One of the ways that DWiki (the code behind Wandering Thoughts) is unusual is that it strictly validates the query parameters it receives on URLs, including on HTTP GET requests for ordinary pages. If a HTTP request has unexpected and unsupported query parameters, such a GET request will normally fail. When I made this decision it seemed the cautious and conservative approach, but this caution has turned out to be a mistake on the modern web. In practice, all sorts of sites will generate versions of your URLs with all sorts of extra query parameters tacked on, give them to people, and expect them to work. If your website refuses to play along, (some) people won't get to see your content. On today's web, you need to accept (and then ignore) arbitrary query parameters on your URLs.

(Today's new query parameter is 's=NN', for various values of NN like '04' and '09'. I'm not sure what's generating these URLs, but it may be Slack.)

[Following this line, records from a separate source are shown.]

(** * api_clients: the Crossref and Scopus provider adapters

    A shallow embedding of [src/api_clients/crossref_client.py] and
    [src/api_clients/scopus_client.py], and the properties of the
    adapters that the specification states.

    Conventions of the embedding.
    - A Python [str] is a Rocq [string] holding its UTF-8 bytes.  Every
      pattern the adapters search for (['?'], ['&'], ['='], ['cursor='],
      ['@'], ['s']) is ASCII, so splitting and searching on bytes agrees
      with splitting and searching on code points.
    - A JSON document (a response body, a YAML file, a parameter value)
      is a [pyval]; it holds no floats.  The request rates, floats in the
      source, are rationals.
    - A Python [dict] is an association list in insertion order with
      pairwise distinct keys ([dict_wf]).
    - A Python function that can raise returns a [result]. *)

From Stdlib Require Import ZArith QArith Lia Ascii.
From stdpp Require Import base option list strings pretty gmap.

Local Open Scope Z_scope.

(** ** Python strings *)

Module Str.

(** [s.startswith(p)] *)
Fixpoint startswith (p s : string) : bool :=
  match p, s with
  | "", _ => true
  | String a p', String b s' => if decide (a = b) then startswith p' s' else false
  | String _ _, "" => false
  end.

You might wonder how we got here, and that is a story of lax behavior (or, if you prefer, being liberal in what you accept). In the beginning, both Apache (for static web pages) and early web applications often ignored extra query parameters on URLs, at least on GET requests. I suspect that other early web servers also imitated Apache here, but I have less exposure to their behavior than Apache's. My guess is that this behavior wasn't deliberate, it was just the simplest way to implement both Apache and early web applications; you paid attention to what you cared about and didn't bother to explicitly check that nothing else was supplied.

When people noticed that this behavior was commonplace and widespread, they began using it. I believe that one of the early uses was for embedding 'where this link was shared' information for your own web analytics (cf), either based on your logs or using JavaScript embedded in the page. In the way of things, once this was common enough other people began helpfully tagging the links that were shared through them for you, which is why I began to see various 'utm_*' query parameters on inbound requests to Wandering Thoughts even though I never published such URLs. Web developers don't leave attractive nuisances alone for long, so soon enough people were sticking on extra query parameters to your URLs that were mostly for them and not so much for you. Facebook may have been one of the early pioneers here with their 'fbclid' parameter, but other websites have hopped on this particular train since then (as I saw recently with these 's=NN' parameters).

At this point, the practice of other websites and services adding random query parameters to your URLs that pass through them is so wide spread and common that accepting random query parameters is pretty much a practical requirement for any web content serving software that wants to see wide use and not be irritating to the people operating it. If, like DWiki, you stick to your guns and refuse to accept some or all of them, you will drop some amount of your incoming requests from real people, disappointing would be readers.

This practical requirement for URL handling is not documented in any specification, and it's probably not in most 'best practices' documentation. People writing new web serving systems that are tempted to be strict and safe and cautious get to learn about it the hard way.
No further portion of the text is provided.